Be that as it may, there appears to be a lack of clarity on how such data protection principles may be applied when considered in the context of the enforcement of data protection legislation. A study conducted by the National Bureau of Economic Research reported that just more than 32% of apps available on the Google Play Store were induced to exit the market, while the entry of new apps in the market fell by half between 2016 and 2019 as a result of compliance concerns with data privacy legislation and the risk of large fines. 

Part of the problem might be that both developers and users are uncertain as to what practices would be tolerated under their domestic data protection regimes and, where applicable, cross-border interactions between such regimes. For example, in Europe several businesses have faced penalties for violating citizens’ data rights when using new technology. In 2019 the Dutch Data Protection Authority imposed a fine of €725,000 on a company that processed biometric fingerprint data when less intrusive means of processing were available.

In Hungary, Budapest Bank was fined about €650,000 for using voice analysis AI systems to assess the emotional state of customers who telephone the bank’s call centre and monitor its handling of customer complaints. More recently, the UK Information Commissioner’s Office fined Clearview AI more than £7.5m for collecting people’s images from internet and social media sites without their knowledge or consent, to create a global online database that could be used for facial recognition in criminal investigations.

The SA approach to conducting data-related investigations and the imposition of fines is even more uncertain given the infancy of the Office of the Information Regulator. It is yet to show its teeth in respect of its handling of data breaches (and complaints related thereto) and willingness to set precedents relating to what the enforcement of Popia will look like from a practical perspective. 

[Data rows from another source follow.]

Lemma draw_entities_adds (entities : list DXFGraphic) :
  forall st,
  exists evs,
    trace (snd (draw_entities self entities st)) = trace st ++ evs
    /\ count is_finalize evs = O
    /\ count is_set_background evs = O
    /\ (visibility_filter self <> None -> count is_visibility_query evs = O)
    /\ (visibility_filter self = None ->
        (count is_visibility_query evs <= List.length (queried entities))%nat
        /\ (fst (draw_entities self entities st) = Return tt ->
            count is_visibility_query evs = List.length (queried entities))).
Proof.
  unfold draw_entities.
  induction entities as [|e rest IH]; intros st; cbn [for_each].
  - exists []. cbn. rewrite app_nil_r. repeat split; auto.
  - unfold bind.
    destruct (draw_top_level_entity_adds e st) as (evs1 & Ht1 & Hf1 & Hb1 & Hv1).
    destruct (draw_top_level_entity self e st) as [[[]|exn] s1]; cbn [snd] in Ht1.
    + destruct (IH s1) as (evs & Ht & Hf & Hb & Hsome & Hnone).
      exists (evs1 ++ evs). rewrite Ht, Ht1, app_assoc, !count_app.
      split; [reflexivity|]. split; [lia|]. split; [lia|]. split.
      * intros Hn. rewrite (Hsome Hn).
        destruct (visibility_filter self); [lia | contradiction].
      * intros Hn. destruct (Hnone Hn) as [Hle Heq]. rewrite Hn in Hv1.
        unfold queried in *. cbn [filter].
        destruct (is_tag_storage (data e)); cbn [negb List.length];
          (split; [lia | intros Hr; rewrite (Heq Hr); lia]).
    + exists evs1. split; [exact Ht1|]. split; [exact Hf1|]. split; [exact Hb1|].
      split.
      * intros Hn. destruct (visibility_filter self); [exact Hv1 | contradiction].
      * intros Hn. rewrite Hn in Hv1. unfold queried. cbn [filter fst].
        split; [|discriminate].
        destruct (is_tag_storage (data e)); cbn [negb List.length]; lia.
Qed.

(** X9. In every traversal, [ctx.is_visible] is only asked about
    top-level entities. With a visibility filter it is never called.
    Without one it is called at most once for each top-level entity that
    is not tag storage, and exactly once for each of them when the
    traversal returns; it is never called for attribs or virtual
    entities. *)
Theorem visibility_is_asked_at_top_level_only (entities : list DXFGraphic)
    (st : State) :
  exists evs,
    trace (snd (draw_entities self entities st)) = trace st ++ evs
    /\ (visibility_filter self <> None -> count is_visibility_query evs = O)
    /\ (visibility_filter self = None ->
        (count is_visibility_query evs <= List.length (queried entities))%nat
        /\ (fst (draw_entities self entities st) = Return tt ->
            count is_visibility_query evs = List.length (queried entities))).
Proof.
  destruct (draw_entities_adds entities st) as (evs & Ht & _ & _ & H1 & H2).
  exists evs. auto.
Qed.

(** X10. [draw_layout] sets the background and finalizes only after all
    entities were drawn: the traversal itself never calls
    [set_background] or [finalize]; when it returns, [set_background] is
    called exactly once, with the background color of the layout, and then
    [finalize] exactly once if the flag is set and not at all otherwise;
    when the traversal raises, the exception escapes [draw_layout] and
    neither call is made. *)
Theorem draw_layout_finalizes_once (layout : list DXFGraphic) (finalize : bool)
    (st : State) :
  exists evs,
    trace (snd (draw_entities self layout st)) = trace st ++ evs
    /\ count is_finalize evs = O
    /\ count is_set_background evs = O
    /\ (forall exn,
          fst (draw_entities self layout st) = Raise exn ->
          draw_layout self layout finalize st
          = (Raise exn, snd (draw_entities self layout st)))
    /\ (fst (draw_entities self layout st) = Return tt ->
        fst (draw_layout self layout finalize st) = Return tt
        /\ trace (snd (draw_layout self layout finalize st))
           = trace st ++ evs ++ [SetBackground background_color]
             ++ (if finalize then [Finalize] else [])).
Proof.
  destruct (draw_entities_adds layout st) as (evs & Ht & Hf & Hb & _).
  exists evs. split; [exact Ht|]. split; [exact Hf|]. split; [exact Hb|].
  unfold draw_layout, bind.
  destruct (draw_entities self layout st) as [[[]|exn0] s1]; cbn [fst snd] in *.
  - split; [discriminate|]. intros _. rewrite emit_spec.
    destruct finalize; cbn; rewrite Ht, <- ?app_assoc; auto.
  - split; [|discriminate]. now intros exn [= <-].
Qed.

End Kept.

(** ** What a block reference that does not expand leaves behind *)

Lemma balanced_leaving {A} (c : M A) : balanced c -> leaving O c.
Proof.
  intros H st a st' Hrun. destruct (H st a st' Hrun) as (Hc & Hp & evs & Ht & Hn).
  unfold leaves. rewrite Hc, Hp. repeat split; try lia.
  exists evs. split; [exact Ht | lia].
Qed.

Lemma leaves_trans (n m : nat) (st1 st2 st3 : State) :
  leaves n st1 st2 -> leaves m st2 st3 -> leaves (n + m) st1 st3.
Proof.
  intros (Hc1 & Hp1 & evs1 & Ht1 & Hn1) (Hc2 & Hp2 & evs2 & Ht2 & Hn2).
  split; [lia|]. split; [lia|].
  exists (evs1 ++ evs2). split.
  - now rewrite Ht2, Ht1, app_assoc.
  - rewrite !count_app. lia.
Qed.

Lemma leaving_bind {A B} (n m : nat) (c : M A) (k : A -> M B) :
  leaving n c -> (forall a, leaving m (k a)) -> leaving (n + m) (bind c k).
Proof.
  intros Hc Hk st b st' H. apply bind_Return in H as (a & st1 & H1 & H2).
  eapply leaves_trans; [eapply Hc | eapply Hk]; eassumption.
Qed.
(* ===== verification/_CoqProject ===== *)
-Q . S2P
Prelude.v
Float.v
PyText.v
Digest.v
Base64.v
Json.v
Dsl.v
Schema.v
Effects.v
Steps.v
Comp.v
Regex.v
PyNum.v
PyOps.v
Flow.v
Refs.v
Migration.v
MigrationProps.v
FlowProps.v
Canvas.v
LlmStream.v
Components.v
CanvasLoad.v
CanvasRun.v
CanvasSteps.v
CanvasRefine.v
CanvasWalk.v
CanvasTable.v
CanvasProps.v
CanvasSpecs.v
FlowRun.v
Texts.v
Chunks.v
Bullets.v
Outline.v
PdfPositions.v
TokenChunker.v
TitleChunker.v
Metadata.v
Prompts.v
ChunkProps.v
OutlineProps.v
HeadingProps.v
TitleProps.v
MemoryStore.v
QmsService.v
QmsServer.v
QmsProps.v
EvalStore.v
EvalMetrics.v
EvalRunner.v
EvalReport.v
EvalServer.v
EvalMetricProps.v
EvalProps.v
StoreUsers.v
StorePolicy.v
StoreSessions.v
StoreRequests.v
StoreStep.v
StoreInv.v
GatewayToken.v
GatewayAccess.v
GatewayShare.v
GatewayChat.v
GatewaySession.v
Routes.v
Demo.v
AccessProps.v
TokenProps.v
Run.v
App.v
ShareProps.v
RevokeProps.v
UnshareProps.v
StatusProps.v
SessionProps.v
ChatProps.v
ResourceProps.v
AppProps.v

From a business development perspective, companies need to develop a deeper understanding of how to mitigate risks and/or violations related to the protection of personal information. In other words, processors of personal information need to improve their awareness of regulatory and legislative enforcement trends to understand the impact of their own organisations, and whatever technological developments that may arise therefrom.

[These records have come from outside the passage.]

(* ===== verification/Prelude.v ===== *)
(** * The QMS agent platform

    A model of the programs of this repository that are its own or that its own
    programs run on:

    - the portal (src/extensions/qms_agent_backend: portal_store.py,
      portal_server.py), which puts users, departments, visibility and shares in
      front of a RAGFlow server;
    - the assistant (the same directory: memory_store.py, qms_agent_service.py,
      server.py), which keeps one chat of RAGFlow and typed memories of its users,
      and the script that builds its agent graph (create_qms_agent_flow.py);
    - the evaluation harness (src/extensions/agent_eval_harness), which asks agents
      the questions of a suite and scores the answers;
    - the agent canvas of RAGFlow (src/agent: canvas.py, dsl_migration.py,
      component/), the interpreter on which agent graphs run;
    - the cutting of documents into chunks (src/rag/nlp/__init__.py, and the token and
      title chunkers of src/rag/flow), which decides what the retrieval of all the
      others can find, and what is around that retrieval: the conditions on metadata
      (src/common/metadata_utils.py) and the sizes of prompts
      (src/rag/prompts/generator.py).

    They meet at agent graphs: the portal reads the DSL of a graph to find the
    knowledge bases in it (Dsl), the script writes one (Flow), the migration renames
    in it (Migration), the canvas loads and runs it (CanvasLoad, CanvasRun); FlowRun
    puts the script's graph through the migration onto the canvas. The chunks are made
    by a program of their own, when a document is uploaded; nothing else calls it.

    ** Conventions

    - A Python method that reads or writes anything is a computation. The portal has
      [M A := World → res A * World] (Effects); a [World] is the database, the
      session registry, a tick and the log of outgoing calls. All other programs
      share [Act S C A := Mach S C → res A * Mach S C] (Comp), over a state [S] and
      calls [C] of their own. An exception is [Err]; what was done before it stays
      done, except inside [with_conn], which is [with self._conn()]: it commits, or
      puts the old database back.
    - What is outside a program is a class from the tick and the arguments of a call
      to an answer: [Env] (portal), [MemEnv] and [QmsEnv] (assistant), [FlowEnv]
      (upload of the graph), [EvalEnv] (harness), [CanvasEnv] (canvas). Every
      consultation advances the tick, so no two answers have to agree. Clocks,
      identifiers, salts, RAGFlow, models, templates, files and the calls of other
      tools are such answers.
    - The cryptography is the class [Crypto]. [sha256_crypto] (Digest) is the
      implementation the code runs, evaluated against known digests; theorems hold
      for every instance, with the properties of hashes they need as hypotheses.
    - Tables are lists of rows in insertion order, and statements are
      [fetchone]/[filter]/[update_where]/[delete_where] of this file. Columns that
      hold JSON stay text, parsed where the code parses them, except in the harness,
      where a column holds the value that was dumped into it. Flags stored as 0/1
      are booleans; masks are [Z] with [Z.land] and [Z.lor]. Unicode text is its
      UTF-8 bytes, and a list of code points where the code counts or matches
      characters. A float is a double of 53 bits (Float), rounded after every
      operation.
    - Values that the canvas passes around are [pyv]: None, booleans, integers,
      floats, texts, lists, dicts, and objects by their class name and attributes. A
      component object is a record; a stream that has not been read is a value that
      holds its method and argument. A value stored at two places is two values.
    - The chunking is pure: functions on [text], a list of code points, that return
      [res]. The encoder that counts tokens is the class [Tokens], about which nothing
      is assumed. A mutable list whose last element is worked on is the pair of its
      front and its last element; the stack of [Node.build_tree] is the list of its
      open nodes, each of which becomes a child of the next when it is closed.
    - Output of [print] and of loggers is ignored.

    ** Fuel

    - [get_share_chain] and the paging of agents are not bounded in the code. They
      take fuel and end in [OutOfFuel], which is no exception and which no handler
      catches; [share_chain_ends] and [ensure_agent_policies_ends] say which fuel is
      enough, and [share_chain_loops] when none is.
    - The loops of the assistant that find a chat end: [ensure_chat_ends].
    - [Canvas.run] goes around while its path has components left. [run] returns
      [None] when its fuel did not suffice; [run_ends] gives the number of rounds
      that is enough on a graph whose components lead upwards, and that more fuel is
      the same run. A graph with a loop may run forever.
    - A message may show the stream of another message, or of itself: such nested
      reading is bounded by the recursion limit of Python, 1000, behind which it is
      an error, as in the code.
    - The binary search of [hierarchical_merge] has the length of its list as fuel, and
      halves it; [binary_search_spec] says that it suffices.
    - The walks over agent DSLs carry the depth limits of the code itself. The parser
      of JSON runs on twice as much fuel as its input has characters, and each
      character is entered by at most two nested calls. Splitting, matching and
      replacing in texts have the length of the text as fuel and use up a character
      in each step.

    ** Files

    Shared:
    - Prelude: tables and their lemmas, a stable sort ([isort]), deduplication
      ([dict_fromkeys]), the hint database [portal] and the tactics.
    - PyText, Json, Base64, Digest, Float, Regex, PyNum, PyOps: the parts of Python
      the source calls: [str] methods and SQLite's text functions, [json.dumps] and
      [json.loads], the URL-safe base64 codec, SHA-256, HMAC and PBKDF2, doubles,
      regular expressions, numbers, and the operators on values.
    - Effects, Steps, Run: exceptions, services, worlds, the monad and transactions of
      the portal. Steps reasons forward ("every run relates the worlds by [R]"), Run
      about one run, in both directions. Comp: the same for the other programs
      ([steps], [runs], and [sat] for what holds of every end).

    The portal:
    - Dsl: [_base_to_dict], [_extract_kb_ids_from_dsl], [_patch_dsl_kb_ids],
      [_find_reference]. Schema: the tables of [PortalStore._init_db], and [Db].
    - StoreUsers, StorePolicy, StoreSessions, StoreRequests: the methods of
      [PortalStore], in the order of portal_store.py.
    - StoreStep: [stmt], the effect of one SQL statement of the store, and that
      every operation of the store is a sequence of them ([evolves]). StoreInv: what
      every statement keeps, hence every operation, handler and run.
    - GatewayToken, GatewayAccess, GatewayShare, GatewayChat, GatewaySession: the
      methods of [PortalGateway]: configuration, tokens and login; accounts,
      policies and the resource list; sharing, review, revocation and deletion;
      language model, retrieval and prompts; sessions, uploads and questions.
    - Routes, App: the view functions of [create_app]; App makes them one
      transition system: [Endpoint], [serve], [app_reaches], [portal_world].
    - Demo: a concrete environment and database, on which theorems are applied.

    The assistant:
    - MemoryStore: [MemoryStore], its four tables and their operations. QmsService:
      [QMSAgentService]. QmsServer: its HTTP handler, and [qms_reaches].
    - Flow: [build_qms_3core_dsl] and [main] of create_qms_agent_flow.py.

    The evaluation harness:
    - EvalStore (models.py), EvalMetrics (metrics/), EvalRunner (runner.py),
      EvalReport (reporter.py), EvalServer (server.py, and [harness_reaches]: the
      requests and the background runs as one transition system). EvalProps holds
      a small harness on which its theorems are applied.

    The canvas:
    - Refs: references between components in texts. Migration: dsl_migration.py.
    - Canvas: the state, [get_variable_value], [set_variable_value], references.
      LlmStream: [delta] of component/llm.py. Components: the components that route,
      transform, assign and answer. CanvasLoad: [load], [reset], the parameters of
      each class and their checks. CanvasRun: [run] with [_run_batch] and the walk.
    - CanvasRefine: the path machine [mstep] on the static graph, and that the turns
      move along it; CanvasSteps: what a component leaves alone; CanvasWalk:
      invariants of the machine; CanvasTable: the machine of a graph computed from a
      table of its components, with a concrete environment and graphs.

    The chunking:
    - Texts: [str] methods and regular expressions on code points, and delimiters in
      backticks. Chunks: [naive_merge], [naive_merge_with_images], [naive_merge_docx]
      with its context, [get_delimiters]. Bullets: the patterns of headings, languages
      and titles. Outline: [tree_merge] with [Node], [hierarchical_merge].
    - PdfPositions: pdf_chunk_metadata.py. TokenChunker: token_chunker.py.
      TitleChunker: title_chunker/, whose trees of indexes are simulated by the trees of
      lines (TitleProps, [erase]).
    - Metadata: metadata_utils.py. Prompts: [message_fit_in], [kb_prompt],
      [memory_prompt] and [chunks_format] of generator.py. Both hold their theorems.

    ** Theorems

    - AccessProps. [grants] is the specification of access to a knowledge base
      (owner, visibility, shares) in terms of [visible], [owns_kb] and [sees_kb];
      [effective_kb_permission] refines it on a well-formed store. Clients of the
      access rules are verified against [grants] where they decide about rights.
    - TokenProps. Tokens and passwords go round; what [parse_token] accepts carries
      the server's MAC; login and registration.
    - ShareProps. Sharing and reviewing grant no more than the owner, or the
      requester's own permission, allows.
    - RevokeProps and UnshareProps. Deleting needs the right to write; a deleted
      knowledge base is forgotten by every table ([forgets]); unsharing leaves no
      approved share; what a failed listing does to policies.
    - StatusProps. The parse status counts; the chain of shares ends, or loops.
    - SessionProps and ChatProps. A session searches what its user may read,
      belongs to its user, survives a restart; retrieval uses the owner's keys and
      ranks the chunks; a question records two messages.
    - ResourceProps. The resource list shows what its reader may read; discovery of
      agents ends.
    - AppProps. For every sequence of served requests: the store stays well formed
      ([store_wf]), the audit log grows, a reviewed request is final; without a
      token every endpoint but login and registration answers 401 and does nothing.
    - QmsProps. For every sequence of requests the memory stays well formed, with
      weights and scores in their bounds; it refines a map of weights; users do not
      touch each other's rows; what a question, a lesson and a correction record.
    - FlowProps. The graph of the script is consistent and has no cycle.
    - MigrationProps. Migrating twice is migrating once.
    - EvalMetricProps. Scores lie in their scale, also after rounding; retrieval
      scores are ratios of sets; a summary is computed without an error.
    - EvalProps. For every sequence of requests and runs the store stays well formed;
      a run ends completed or failed; the cache of the judge; what imports and
      deletions leave.
    - CanvasProps. A turn moves along the path machine; a component has what it names
      in front of it; without a cycle a turn ends.
    - CanvasSpecs and LlmStream. Variables, switches, loops, iterations, lists
      without duplicates; the deltas of a stream.
    - FlowRun. The script's graph on the canvas: what a first turn can reach.
    - ChunkProps. Merging by size refines grouping: consecutive groups, closed exactly
      when they exceed the limit, with nothing lost; what a docx keeps, and where its
      order is not kept; the texts that are never cut.
    - OutlineProps and HeadingProps. Trees of headings keep their lines in order, each on
      a branch with the headings that enclose it; chunks along an outline or headings
      hold the document; the search of headings ends and is right; a document gets a
      family of patterns that exists, and what the tests of languages and titles see.
    - Metadata. The documents that conditions select, as sets; merging is idempotent;
      schemas are fixed points. Prompts: which cut messages fit the context of a model,
      and how many chunks and memories are written.
    - TitleProps. The hierarchy of titles loses no line and no heading over it; groups of
      sections are closed exactly where their sizes and sections ask.

    Some theorems state what the code does where it differs from what it means:
    [relisted_kb_published], [selective_revoke_foreign],
    [review_cap_failure_commits], [chat_history_frozen], [share_chain_loops],
    [delete_suite_orphans], [titled_run_raises], [flow_never_answers],
    [nested_write_misses], [loop_rounds], [iteration_first_item],
    [delta_repeats_text], [token_chunker_one_chunk], [docx_order], [stale_heading],
    [tree_merge_stop], [is_english_texts], [make_colon_as_title_idle],
    [empty_pattern_wins], [first_condition_ignored], [order_of_values], [over_limit],
    [kb_prompt_overflows].

    ** Not modelled

    - Portal: the migrations of older database files (the model starts from the
      current schema) and connection settings (pragmas, timeouts, threads:
      operations run one after the other), static files, CORS headers and the
      command line. portal_web is JavaScript.
    - Assistant: the headers of its HTTP answers; requests are served one by one.
    - Harness: the command line and its printed tables, the format of CSV. Regular
      expressions that come from a suite are matched by the environment.
    - Canvas: [str(canvas)] (saving a running canvas), the references of retrievals,
      the callbacks of tools, files; [_append] and [_combine] on a list that another
      variable shares; timeouts; the cleaning of texts before they are read aloud;
      attributes of numbers in the path of a variable. A batch runs its components
      one after the other in an order of the environment. Agents, tools and language
      models are answers of [CanvasEnv]: outputs, inputs and how they end.
    - Chunking: what sections and images a parser finds in a file, the outline a PDF
      reader gives (a parameter), the syntax of patterns, the validation of the input, the pasting of images (a parameter) and the previews of PDF
      pages (a parameter), the media context and the contents tables of parsed files,
      the numbering of questions, the splitting into words. Sizes of contexts are
      integers.
    - Metadata and prompts: Python literals and the repair of JSON (parameters), the
      prompts that are rendered from templates and answered by a model.
    - The rest of RAGFlow (retrieval, document parsing, its HTTP API, web client and
      services, the Go server, sandboxes, data sources) is reached over HTTP or as a
      library; its answers are oracles.

    Open: the preparation of prompts of the language model component and of agents,
    the ranking of RAGFlow (rag/nlp/search.py), the properties of the DSL walks
    (a patched DSL holds the given knowledge bases), of the takeover of a policy by
    an upload, of the recall dashboard and of the visibility of the audit log. *)
From stdpp Require Export prelude gmap strings list sorting.
From Stdlib Require Export ZArith Lia.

One way to achieve this is to carry out data impact assessments that evaluate the new technology in the context of compliance with Popia. After all, being able to justify business decisions from a data privacy perspective, as opposed to implementing new technologies without considering data protection legislation, is integral to not only ensuring compliance but also defending claims. 

Be that as it may, companies and organisations cannot improve their awareness of the “why and how” of data protection without input and guidance from the regulator. To this end, the regulator needs to adopt a proactive approach to helping companies and individuals understand Popia beyond the implementation of generic privacy policies. This can be done via the implementation of new regulations and/or publishing of directives that provide further guidance as to, inter alia, what is expected of data processors and operators during the course of their collection and processing of personal information. 

When data protection rules are difficult to understand and/or apply in practice, organisations tend to either fall into the trap of believing that avoiding such rules is more pragmatic; or adopt the view that the mere adoption of a privacy policy is sufficient to guard against the infringement of data privacy rights. “Think privacy” ought to become the mantra informing all business procedures and processes today, tomorrow and every day thereafter.

• Burger-Smidt is head of data privacy & cybercrime practice at Werksmans Attorneys.